• _TASK OBJECTIVE_
To complete the exercise, write out all the data exactly.

• _PROVIDED INFORMATION_
_ _ _
(** [read] on a container made of a root frame followed by well-formed
    item frames and fewer than 8 trailing bytes terminates with enough
    fuel (two more than the number of frames) and decodes every frame,
    in order. *)
Lemma read_container fname lo fuel g off pre lib trk skip size skip16 region xs tail :
  Forall (spec_ok off pre lib trk skip) xs ->
  0 <= size < 256 ^ Z.of_nat 4 -> length skip16 = 16%nat -> length region = 256%nat ->
  (length tail < 8)%nat -> (length xs + 2 <= fuel)%nat ->
  let contents := root_frame size skip16 region ++
                  concat (map (spec_frame off pre lib trk skip) xs) ++ tail in
  read fname contents lo fuel g =
    Ok tt (after_items off pre lib trk (read_start fname contents lo g) xs
             (mk_stream contents (Z.of_nat (length contents)))).
Proof.
  intros Hok Hsz H16 H256 Htail Hfuel contents.
  assert (exists m, fuel = S (S (length xs + m))) as [m ->]
    by (exists (fuel - length xs - 2)%nat; lia).
  unfold read. itc_step. itc_step. fold (read_start fname contents lo g).
  rewrite <- (Nat.add_succ_r (length xs) m), read_loop_S.
  erewrite bind_Ok by (eapply (read_frame_root _ _ []); [lia|done..|reflexivity]).
  cbv beta iota.
  rewrite (read_loop_items off pre lib trk skip xs _ (S m) _
             (root_frame size skip16 region) tail); [|lia|done| |by left|by left].
  - rewrite read_loop_S.
    erewrite bind_Ok by (eapply read_frame_short; [exact Htail|]; rewrite rs_after_items;
      rewrite app_assoc; f_equal; rewrite length_app, Nat2Z.inj_add; done).
    cbv beta iota. unfold ret. subst contents.
    rewrite <- app_assoc, !length_app, !Nat2Z.inj_add, Z.add_assoc. do 2 f_equal.
    by destruct xs.
  - cbn. rewrite length_root_frame by done. done.
Qed.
_ _ _
• _SOLUTION_
(** [read] on a container made of a root frame followed by well-formed
    item frames and fewer than 8 trailing bytes terminates with enough
    fuel (two more than the number of frames) and decodes every frame,
    in order. *)
Lemma read_container fname lo fuel g off pre lib trk skip size skip16 region xs tail :
  Forall (spec_ok off pre lib trk skip) xs ->
  0 <= size < 256 ^ Z.of_nat 4 -> length skip16 = 16%nat -> length region = 256%nat ->
  (length tail < 8)%nat -> (length xs + 2 <= fuel)%nat ->
  let contents := root_frame size skip16 region ++
                  concat (map (spec_frame off pre lib trk skip) xs) ++ tail in
  read fname contents lo fuel g =
    Ok tt (after_items off pre lib trk (read_start fname contents lo g) xs
             (mk_stream contents (Z.of_nat (length contents)))).
Proof.
  intros Hok Hsz H16 H256 Htail Hfuel contents.
  assert (exists m, fuel = S (S (length xs + m))) as [m ->]
    by (exists (fuel - length xs - 2)%nat; lia).
  unfold read. itc_step. itc_step. fold (read_start fname contents lo g).
  rewrite <- (Nat.add_succ_r (length xs) m), read_loop_S.
  erewrite bind_Ok by (eapply (read_frame_root _ _ []); [lia|done..|reflexivity]).
  cbv beta iota.
  rewrite (read_loop_items off pre lib trk skip xs _ (S m) _
             (root_frame size skip16 region) tail); [|lia|done| |by left|by left].
  - rewrite read_loop_S.
    erewrite bind_Ok by (eapply read_frame_short; [exact Htail|]; rewrite rs_after_items;
      rewrite app_assoc; f_equal; rewrite length_app, Nat2Z.inj_add; done).
    cbv beta iota. unfold ret. subst contents.
    rewrite <- app_assoc, !length_app, !Nat2Z.inj_add, Z.add_assoc. do 2 f_equal.
    by destruct xs.
  - cbn. rewrite length_root_frame by done. done.
Qed.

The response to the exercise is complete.